Most of my life I'd dreaded running into my father again, but for some reason seeing him that day didn't phase me. I simply walked over and said, "Hello, Dad."
He turned to face me and we stared at each other for a long moment. "Hiya, kid," he finally said. "What're you doing here?"
"Traveling for business," I said. "Meeting with some people from the government tomorrow."
"Oh, yeah?" His few remaining teeth were small and stained brown from years of chewing tobacco. "What kind of work you in?"
I thought about how to explain the idea of a cloud computing startup to a man who had probably never used a laptop or smart phone. "Computers," I said. "I started a company with some guys from college."

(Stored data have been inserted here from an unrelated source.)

(* ===== verification/Checkpoint.v ===== *)
(** * Checkpoints

    A truncating checkpoint publishes the root and the LSN horizon before it
    discards the log; reopening and recovering afterwards changes no page,
    answers no outcome and never reuses an LSN. *)

From stdpp Require Import base tactics list numbers gmap sorting.
From Stdlib Require Import ZArith Lia.
From S2P Require Import Prelude Search Bytes Errors PageFormat Mvcc MvccOutcomes Ranges Wal WalScan WalLog WalTheorems PageStore PageStoreSpec Superblock Recovery RecoveryTheorems.
Local Open Scope Z_scope.
Local Open Scope bic_scope.

(** ** The log calls of a checkpoint *)

Lemma sync_through_step n lsn w :
  sync_through (S n) true lsn w =
  if lsn <=? durable_lsn w then (Val tt, w)
  else sync_through n true lsn (set_durable (Z.max (durable_lsn w) (sat_sub (next_lsn w) 1)) w).
Proof. cbn [sync_through]. unfold st_bind, gets. cbv beta iota. change (id w) with w. by destruct (_ <=? _). Qed.

(** Two turns of the loop are enough for an LSN that was assigned. *)
Lemma sync_through_ok lsn w :
  lsn <= sat_sub (next_lsn w) 1 -> exists d, sync_through 2 true lsn w = (Val tt, set_durable d w) /\ lsn <= d.
Proof.
  intros Hl. rewrite !sync_through_step.
  destruct (Z.leb_spec lsn (durable_lsn w)); [exists (durable_lsn w); split; [by destruct w|done]|].
  cbn [durable_lsn set_durable]. rewrite (proj2 (Z.leb_le _ _)) by lia. eexists. split; [reflexivity|]. lia.
Qed.

Lemma reset_sealed_all files names archived :
  (forall n, is_Some (files !! n) -> n ∈ names) -> reset_sealed false archived files names = (∅, [], 0).
Proof.
  revert files. induction names as [|n names IH]; intros files Hd; cbn [reset_sealed andb].
  - f_equal; f_equal. apply map_eq. intros n. rewrite lookup_empty.
    destruct (files !! n) eqn:E; [|done]. specialize (Hd n ltac:(by eexists)). by apply not_elem_of_nil in Hd.
  - apply IH. intros m Hm. destruct (decide (m = n)) as [->|Hne].
    + rewrite lookup_delete_eq in Hm. by destruct Hm.
    + rewrite lookup_delete_ne in Hm by done. specialize (Hd m Hm). set_solver.
Qed.

Section Checkpoint.
Variable crc32 : bytes -> Z.
Hypothesis Hcrc : forall l, is_u32 (crc32 l).

(** The checkpoint record is appended and synced. *)
Lemma wal_checkpoint_ok w l0 rss ra redo root :
  live crc32 w l0 rss ra -> is_u64 redo -> is_u64 root -> 0 <= next_lsn w < u64_max ->
  blen (active w) + 40 <= u64_max ->
  exists w' rss' ra', wal_checkpoint crc32 true None true redo root w = (Val (next_lsn w), w') /\
    live crc32 w' l0 rss' ra' /\ next_lsn w' = next_lsn w + 1 /\
    archive_retention w' = archive_retention w /\
    concat rss' ++ ra' = (concat rss ++ ra) ++ [new_record w Checkpoint root redo []].
Proof.
  intros L Hr Hro Hn Hsz. set (r := new_record w Checkpoint root redo []).
  assert (Hrec : rec_ok MAX_BODY r) by (apply new_record_ok; auto; by vm_compute).
  pose proof (live_appended crc32 w l0 rss ra Checkpoint root redo [] L Hrec) as Ha. fold r in Ha.
  unfold appended in Ha. change (r_payload r) with (@nil Z) in Ha. change (blen []) with 0 in Ha.
  unfold wal_checkpoint. unfold st_bind at 1. rewrite append_eq. fold r.
  set (w1 := if needs_seal w [] then pushed crc32 r (sealed_state w) else pushed crc32 r w).
  assert (E : (if needs_seal w [] then (Val (next_lsn w), pushed crc32 r (sealed_state w))
               else (Val (next_lsn w), pushed crc32 r w)) = (Val (next_lsn w) : pres Z, w1))
    by (unfold w1; by destruct (needs_seal w [])).
  rewrite E. clear E.
  assert (H1 : exists rss' ra', live crc32 w1 l0 rss' ra' /\ concat rss' ++ ra' = (concat rss ++ ra) ++ [r]).
  { unfold w1. destruct (needs_seal w []); destruct Ha as (A1 & A2 & _); [lia| |lia|]; eauto. }
  assert (H2 : next_lsn w1 = next_lsn w + 1).
  { unfold w1. destruct (needs_seal w []); cbn; apply Z.mod_small; widths; lia. }
  assert (H3 : archive_retention w1 = archive_retention w) by (unfold w1; by destruct (needs_seal w [])).
  destruct (sync_through_ok (next_lsn w) w1) as (d & E & _); [unfold sat_sub; lia|].
  unfold st_bind. rewrite E. destruct H1 as (rss' & ra' & L1 & Ec).
  eexists _, rss', ra'. split; [reflexivity|]. ands; [|done|done|done]. by apply live_redo, live_durable.
Qed.

Lemma reset_ok w l0 rss ra :
  live crc32 w l0 rss ra -> archive_retention w = false ->
  exists w', reset true w = (Val true, w') /\ segments w' = ∅ /\ active w' = [] /\ next_lsn w' = next_lsn w.
Proof.
  intros L Hret. rewrite reset_eq, Hret. cbn [andb].
  unfold reset_files, st_bind, modify, st_ret, gets. cbv beta iota. change (id ?x) with x.
  unfold reset_truncate. cbn [archive_retention archived_through segments sealed set_active]. rewrite Hret.
  rewrite reset_sealed_all by exact (dl_dom _ _ _ _ _ _ _ _ (lv_disk _ _ _ _ _ L)).
  eexists. split; [reflexivity|]. done.
Qed.

(** The store calls: the superblock is page 0, every other page stays. *)
Lemma superblock_keeps s m :
  layout_ok s -> calm s -> exists s', write_superblock_meta crc32 m s = (Val tt, s') /\
    pages_kept (fun q => q <> 0) s s' /\ meta s' = meta s.
Proof.
  intros Hl Hc. rewrite write_superblock_eq by done. eexists. split; [reflexivity|]. split; [|done].
  apply pages_kept_put; [done|done|by apply addressable_0|]. pose proof (lo_page s Hl).
  rewrite blen_stamped; rewrite blen_sb_page; auto; lia.
Qed.

Lemma sync_keeps s : layout_ok s -> calm s ->
  exists s', sync s = (Val tt, s') /\ pages_kept (fun _ => True) s s' /\ meta s' = meta s.
Proof.
  intros Hl Hc. unfold sync, st_bind, gets. change (id s) with s. destruct (fsync s).
  - eexists. split; [reflexivity|]. split; [|done]. by apply pages_kept_dirty, pages_kept_refl.
  - exists s. split; [done|]. split; [by apply pages_kept_refl|done].
Qed.

Lemma flush_keeps s : layout_ok s -> calm s ->
  exists s', flush crc32 s = (Val tt, s') /\ pages_kept (fun q => q <> 0) s s' /\ meta s' = meta s.
Proof.
  intros Hl Hc. unfold flush, write_superblock, st_bind, gets.
  destruct (superblock_keeps s (meta s) Hl Hc) as (s1 & -> & K1 & M1).
  destruct (sync_keeps s1 (pk_layout _ _ _ K1) (pk_calm _ _ _ K1)) as (s2 & -> & K2 & M2).
  exists s2. split; [done|]. split; [|congruence]. eapply pages_kept_trans; [exact K1|].
  by eapply pages_kept_weaken; [|exact K2].
Qed.

Lemma publish_root_keeps s root lsn : layout_ok s -> calm s ->
  exists s', publish_root crc32 root lsn s = (Val tt, s') /\ pages_kept (fun q => q <> 0) s s' /\
    meta s' = with_gen (sat_add (m_generation (meta s)) 1) (with_root root lsn (meta s)).
Proof.
  intros Hl Hc. unfold publish_root. unfold st_bind at 1, modify. cbv beta iota. set (s1 := set_meta _ s).
  assert (Hl1 : layout_ok s1) by (by destruct Hl).
  destruct (flush_keeps s1 Hl1 Hc) as (s2 & E & K & M). exists s2. split; [exact E|]. split; [|exact M].
  eapply pages_kept_trans; [|exact K]. by apply pages_kept_meta, pages_kept_refl.
Qed.

(** C30: A truncating checkpoint of a log without retention for the archive
    leaves nothing to redo and loses no page.  When the log's syncs and seals
    succeed, [finish_checkpoint] publishes the root and, as the LSN horizon, the
    next LSN, empties the log, and touches no page but the superblock.
    Reopening the log at the published horizon and recovering then succeeds,
    changes no page and no metadata, and the next LSN is the one the checkpoint
    left, so no LSN is ever reused.  The outcomes of transactions that only the
    truncated log held go with it: recovery answers none, they are the caller's
    to keep in pages. *)
Theorem truncating_checkpoint_is_transparent w s l0 rss ra root redo n seg
    (L : live crc32 w l0 rss ra) (Hret : archive_retention w = false)
    (Hl : layout_ok s) (Hc : calm s) (Hv : validate_free_list_metadata (meta s) = Val tt)
    (Hr : is_u64 redo) (Hro : is_u64 root) (Hn : 0 <= next_lsn w < u64_max)
    (Hsz : blen (active w) + 40 <= u64_max) :
  exists rep w1 s1, finish_checkpoint crc32 true true root redo n true (w, s) = (Val rep, (w1, s1)) /\
    cp_wal_truncated rep = true /\ root_page (meta s1) = root /\ checkpoint_lsn (meta s1) = next_lsn w + 1 /\
    pages_kept (fun q => q <> 0) s s1 /\
    exists rep2 out w2 s2,
      recover_with_outcomes crc32
        (open_with_segments_and_floor (segments w1) (active w1) seg (checkpoint_lsn (meta s1)), s1) =
      (Val (rep2, out), (w2, s2)) /\
      meta s2 = meta s1 /\ next_lsn w2 = next_lsn w + 1 /\ (forall x, outcomes_status out x = None) /\
      forall p c, 0 < p < page_count (meta s) -> addressable s p -> raw s p = Some c -> raw s2 p = Some c.
Proof.
  unfold finish_checkpoint. unfold st_bind at 1, on_wal at 1, wal_sync. unfold st_bind at 1, gets at 1.
  change (id w) with w. cbv beta iota.
  destruct (sync_through_ok (sat_sub (next_lsn w) 1) w) as (d & -> & _); [done|].
  destruct (flush_keeps s Hl Hc) as (sf & Ef & Kf & Mf).
  unfold st_bind at 1, on_pages at 1. rewrite Ef. unfold st_bind at 1, gets at 1. cbv beta iota.
  destruct (wal_checkpoint_ok (set_durable d w) l0 rss ra redo root (live_durable crc32 _ _ _ _ _ L) Hr Hro Hn Hsz)
    as (wc & rss' & ra' & Ec & Lc & Nc & Rc & _).
  unfold st_bind at 1, on_wal at 1. rewrite Ec. unfold st_bind at 1, gets at 1. cbv beta iota. cbn [fst].
  destruct (publish_root_keeps sf root (next_lsn wc) (pk_layout _ _ _ Kf) (pk_calm _ _ _ Kf)) as (sp & Ep & Kp & Mp).
  unfold st_bind at 1, on_pages at 1. rewrite Ep.
  destruct (reset_ok wc l0 rss' ra' Lc) as (wr & Er & R1 & R2 & R3); [by rewrite Rc|].
  unfold st_bind, on_wal. rewrite Er. eexists _, wr, sp. split; [reflexivity|].
  pose proof (pages_kept_trans _ _ _ _ Kf Kp) as K.
  assert (Hcl : checkpoint_lsn (meta sp) = next_lsn w + 1) by (rewrite Mp; exact Nc).
  ands; [done|by rewrite Mp|done|done|].
  rewrite R1, R2, Hcl. set (wo := open_with_segments_and_floor _ _ _ _).
  destruct (recovery_run crc32 Hcrc wo sp 1 [] [] []) as (rep2 & out & s2 & E2 & [T1 _ T3 _] & Ho & _).
  - split; try done. by intros k [? ?].
  - apply dead_end_nil.
  - exact (pk_layout _ _ _ Kp).
  - exact (pk_calm _ _ _ Kp).
  - rewrite Mp, Mf. exact Hv.
  - constructor.
  - cbn. set_solver.
  - eexists rep2, out, _, s2. split; [exact E2|]. cbn in T1, T3. ands; [exact T3|cbn; lia| |].
    { intros x. destruct (outcomes_status out x) as [t|] eqn:Ex; [|done]. apply Ho in Ex. by apply not_elem_of_nil in Ex. }
    intros p c Hp Ha Hraw. apply T1; [unfold addressable in *; by rewrite (pk_size _ _ _ K)|lia| |].
    + rewrite Mp, Mf. cbn. lia.
    + apply (pk_raw _ _ _ K); [done|lia|done].
Qed.
End Checkpoint.

(** ** Witness *)

Lemma truncating_checkpoint_is_transparent_witness :
  let w := wal_open ∅ [] in
  exists rep w1 s1, finish_checkpoint byte_sum true true 1 1 0 true (w, demo_pages) = (Val rep, (w1, s1)) /\
    cp_wal_truncated rep = true /\ root_page (meta s1) = 1 /\ checkpoint_lsn (meta s1) = next_lsn w + 1 /\
    pages_kept (fun q => q <> 0) demo_pages s1 /\
    exists rep2 out w2 s2,
      recover_with_outcomes byte_sum
        (open_with_segments_and_floor (segments w1) (active w1) 0 (checkpoint_lsn (meta s1)), s1) =
      (Val (rep2, out), (w2, s2)) /\
      meta s2 = meta s1 /\ next_lsn w2 = next_lsn w + 1 /\ (forall x, outcomes_status out x = None) /\
      forall p c, 0 < p < page_count (meta demo_pages) -> addressable demo_pages p ->
        raw demo_pages p = Some c -> raw s2 p = Some c.
Proof.
  intros w. apply (truncating_checkpoint_is_transparent byte_sum byte_sum_u32 w demo_pages 1 [] [] 1 1 0 0).
  - split; try done. split; try done. by intros n [? ?].
  - done.
  - exact demo_layout.
  - by vm_compute.
  - by vm_compute.
  - by vm_compute.
  - by vm_compute.
  - by vm_compute.
  - by vm_compute.
Defined.
(* ===== verification/Pool.v ===== *)
(** * The buffer pool

    Models [crates/bicdb-page/src/pool.rs]: the sharded frames with their four
    queues, admission by cache class, eviction with write-back behind the
    write-ahead barrier, guards, dirty tracking, bounded write-back, page frees
    and the read-ahead queue.  Every call runs to completion before the next:
    the locks serialise the shard's metadata in the source, and the off-lock
    load of a missing page is one step here.  Guards are explicit pins.  Free
    buffers are counted (their contents are never read), counters and latencies
    are left out, and the clock of the bounded steps is an argument.  The pool
    reads from the store it writes to ([BufferPool::new]). *)

(* @source crates/bicdb-page/src/pool.rs *)
From stdpp Require Import base tactics list numbers gmap sorting.
From Stdlib Require Import ZArith Lia.
From S2P Require Import Prelude Search Bytes Errors PageFormat PageStore Pager.
Local Open Scope Z_scope.
Local Open Scope bic_scope.

(** [Frame] (428-456). *)
Record Frame := mkFrame {
  fr_data : bytes;
  fr_pins : Z;
  fr_dirty : bool;
  fr_referenced : bool;
  fr_protected : bool;
  fr_streaming : bool;
  fr_metadata : bool;
  fr_dirtied_by : Z;
  fr_needs_log : bool;
  fr_prefetched : bool;
  fr_foreground_touched : bool
}.

Definition fr_set_data (b : bytes) (f : Frame) : Frame :=
  mkFrame b (fr_pins f) (fr_dirty f) (fr_referenced f) (fr_protected f) (fr_streaming f) (fr_metadata f)
    (fr_dirtied_by f) (fr_needs_log f) (fr_prefetched f) (fr_foreground_touched f).
Definition fr_set_pins (n : Z) (f : Frame) : Frame :=
  mkFrame (fr_data f) n (fr_dirty f) (fr_referenced f) (fr_protected f) (fr_streaming f) (fr_metadata f)
    (fr_dirtied_by f) (fr_needs_log f) (fr_prefetched f) (fr_foreground_touched f).
Definition fr_set_dirty (d nl : bool) (f : Frame) : Frame :=
  mkFrame (fr_data f) (fr_pins f) d (fr_referenced f) (fr_protected f) (fr_streaming f) (fr_metadata f)
    (fr_dirtied_by f) nl (fr_prefetched f) (fr_foreground_touched f).
Definition fr_set_referenced (r : bool) (f : Frame) : Frame :=
  mkFrame (fr_data f) (fr_pins f) (fr_dirty f) r (fr_protected f) (fr_streaming f) (fr_metadata f)
    (fr_dirtied_by f) (fr_needs_log f) (fr_prefetched f) (fr_foreground_touched f).
Definition fr_set_protected (p : bool) (f : Frame) : Frame :=
  mkFrame (fr_data f) (fr_pins f) (fr_dirty f) (fr_referenced f) p (fr_streaming f) (fr_metadata f)
    (fr_dirtied_by f) (fr_needs_log f) (fr_prefetched f) (fr_foreground_touched f).

(** [acquire_in_class] (1256-1269): what a hit stores in the frame. *)
Definition touch (transaction : Z) (f : Frame) : Frame :=
  mkFrame (fr_data f) ((fr_pins f + 1) mod U32) (fr_dirty f) true (fr_protected f) (fr_streaming f) (fr_metadata f)
    transaction (fr_needs_log f) false true.
(** [acquire_in_class] on a resident page. *)
Lemma acquire_hit fl p x sh f t (i := shard_for x p)
    (promoted := fr_foreground_touched f && negb (fr_metadata f) && negb (fr_streaming f) && negb (fr_protected f)) :
  at_rest fl rest x -> bp_shards x !! i = Some sh -> resident sh !! p = Some f -> held <> Some p ->
  exists x' f', (mod_frame i p (fun f => let f := touch t f in if promoted then fr_set_protected true f else f) ;;;
     if promoted then
       mod_shard i (fun sh => enforce_protected_capacity
         (set_protected (protected sh ++ [p]) (set_probationary (remove_from p (probationary sh)) sh)))
     else st_ret tt) x = (Val tt, x') /\ at_rest fl (taken p) x' /\ view fl x x' /\ frame x' p = Some f' /\ fr_data f' = fr_data f.
Proof.
  intros R Hs Hf Hnh. pose proof R as [C H]. destruct (H i sh Hs) as [Hok Hb].
  destruct (frame_home x i sh p f (co_home _ _ _ _ C) Hs Hf) as [_ Hfr].
  destruct (co_frame _ _ _ _ C p f Hfr) as [F1 F2 F3 F4 F5 F6]. rewrite decide_False in F4 by (by apply not_pinned).
  set (g := fun f : Frame => let f := touch t f in if promoted then fr_set_protected true f else f).
  assert (Hg : keeps_flags g) by (intros q h; unfold g; destruct q, promoted; done).
  assert (Eg : fr_data (g f) = fr_data f /\ fr_pins (g f) = 1 /\ fr_dirty (g f) = fr_dirty f).
  { unfold g. destruct promoted; cbn; by rewrite F4. }
  destruct Eg as (E1 & E2 & E3).
  destruct (refit fl rest (taken p) p g x sh f (bp_dirty_index x) R Hs Hf Hg) as (R1 & L1 & Hf1).
  { intros q Hne. cbn. split; congruence. }
  { by left. }
  { by rewrite decide_True by (by left). }
  { by rewrite E1. }
  { by rewrite E3. }
  { done. }
  { done. }
  { rewrite E3, (co_index _ _ _ _ C), Hfr. split; [by intros (? & [= <-] & ?)|eauto]. }
  rewrite moved_same in R1, L1, Hf1. fold i in R1, L1, Hf1. set (sh1 := set_resident (alter g p (resident sh)) sh) in *.
  set (x1 := put_shard i sh1 x) in *.
  assert (V1 : view fl x x1) by (by eapply (refit_view fl rest (taken p)); [apply R|apply R1|..]).
  assert (Hs1 : bp_shards x1 !! i = Some sh1) by (by eapply put_lookup).
  unfold st_bind, mod_frame. rewrite (mod_shard_run i sh _ x Hs). fold g sh1 x1. destruct promoted eqn:Hpr.
  - rewrite (mod_shard_run i sh1 _ x1 Hs1). set (sh2 := set_protected _ _).
    assert (Hprob : p ∈ probationary sh).
    { unfold promoted in Hpr. apply andb_prop in Hpr as [Hpr H3]. apply andb_prop in Hpr as [Hpr H2].
      apply andb_prop in Hpr as [_ H1]. apply negb_true_iff in H1, H2, H3. by eapply probationary_page. }
    assert (Hok2 : shard_ok 0 sh2).
    { apply (shard_promote 0 p (g f)); [by apply shard_alter|done| |by unfold g].
      cbn [sh1 set_resident resident]. by rewrite lookup_alter_eq, Hf. }
    destruct (enforce_protected_spec 0 sh2 Hok2) as (Hok3 & Hr3 & (K1 & K2 & K3 & K4 & K5 & K6) & Hl3 & Hsub).
    set (sh3 := enforce_protected_capacity sh2) in *.
    assert (Q : quiet x1 (put_shard i sh3 x1)) by (by eapply quiet_put).
    destruct (quiet_sym_frame x1 _ p (g f) Q Hf1) as (f' & Hf' & Ef & _).
    eexists _, f'. split; [reflexivity|]. ands; [|etrans; [exact V1|by apply quiet_view]|done|by rewrite Ef].
    eapply at_rest_quiet_put; [done|done|done|done|]. destruct Hb as [B1 B2 B3 B4].
    split; rewrite ?K1, ?K2, ?K3, ?K4, ?K5; try done. intros h Hh. destruct (B4 h Hh) as (P1 & P2 & P3 & P4).
    rewrite K1, K2, K3, K5, K6. ands; try done. intros Hin%Hsub. apply elem_of_app in Hin as [?|Hin%list_elem_of_singleton]; [done|].
    cbn in Hh. congruence.
  - exists x1, (g f). by ands.
Qed.
Lemma writeback_loop_spec fl late candidates x e (ps := page_size (bp_store x)) :
  at_rest fl (None, None) x -> NoDup candidates -> (forall p, p ∈ candidates -> p ∈ bp_dirty_index x) -> 0 <= e ->
  e + Z.of_nat (length candidates) <= 8192 ->
  exists k x', writeback_loop before_writeback crc32 late candidates (written ps e) x = (Val (stopped ps e k candidates), x') /\
    (k <= length candidates)%nat /\ (e = 0 -> candidates <> [] -> (0 < k)%nat) /\ swept fl (None, None) x x' /\
    bp_dirty_index x' = bp_dirty_index x ∖ list_to_set (take k candidates).
Proof.
  revert x e ps. induction candidates as [|p l IH]; intros x e ps R Hnd Hin He Hlen; cbn [writeback_loop].
  { exists 0%nat, x. unfold stopped. cbn. rewrite Z.add_0_r, difference_empty_L. ands; try done; lia. }
  change (wb_candidates_examined (written ps e)) with e. destruct (negb (e =? 0) && late e) eqn:Hlate.
  { exists 0%nat, x. unfold stopped. cbn [drop]. rewrite Z.add_0_r. ands; [done|lia|by intros ->|by apply swept_refl|].
    cbn. by rewrite difference_empty_L. }
  apply NoDup_cons in Hnd as [Hp Hnd]. cbn [length] in Hlen.
  destruct (candidate_spec fl x p e R) as (x1 & E1 & S1 & D1); [apply Hin; by left|lia|]. fold ps in E1.
  assert (Eps : page_size (bp_store x1) = ps) by apply (vi_size _ _ _ _ (sw_view _ _ _ _ _ S1)).
  destruct (IH x1 (e + 1) (sw_rest _ _ _ _ _ S1) Hnd) as (k & x2 & E2 & Hk & _ & S2 & D2); [|lia|lia|].
  { intros q Hq. rewrite D1. apply without_other; [congruence|]. apply Hin. by right. }
  rewrite Eps in E2. exists (Datatypes.S k), x2. ands.
  - unfold st_bind. rewrite E1, E2. unfold stopped. cbn [drop]. by rewrite Nat2Z.inj_succ, <- Z.add_1_l, Z.add_assoc.
  - cbn. lia.
  - lia.
  - by eapply swept_trans.
  - rewrite D2, D1. cbn [take list_to_set]. by rewrite difference_difference_l_L.
Qed.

"No kidding. Businessman. I always said you was smart. Some kind of big deal going down here in town?"
"I wish. I'd call it a medium deal. Business is slow. We're doing anything we can just to stay afloat."
He nodded and said, "'Look not to the riches of this earth for comfort.'"
"I'm done looking for riches," I said. "At this point just paying the rent is enough comfort for me."
"Look to Christ, he'll pull you through."
I smiled. "If you talk to Him, put in a word for a little company called Interframe, okay?"
He grabbed the handle of the trash barrel as if to walk away but then reconsidered. "I talk to him every day," he said, "in prayer."
"Okayyyy..." I said. "Do you live here in DC?"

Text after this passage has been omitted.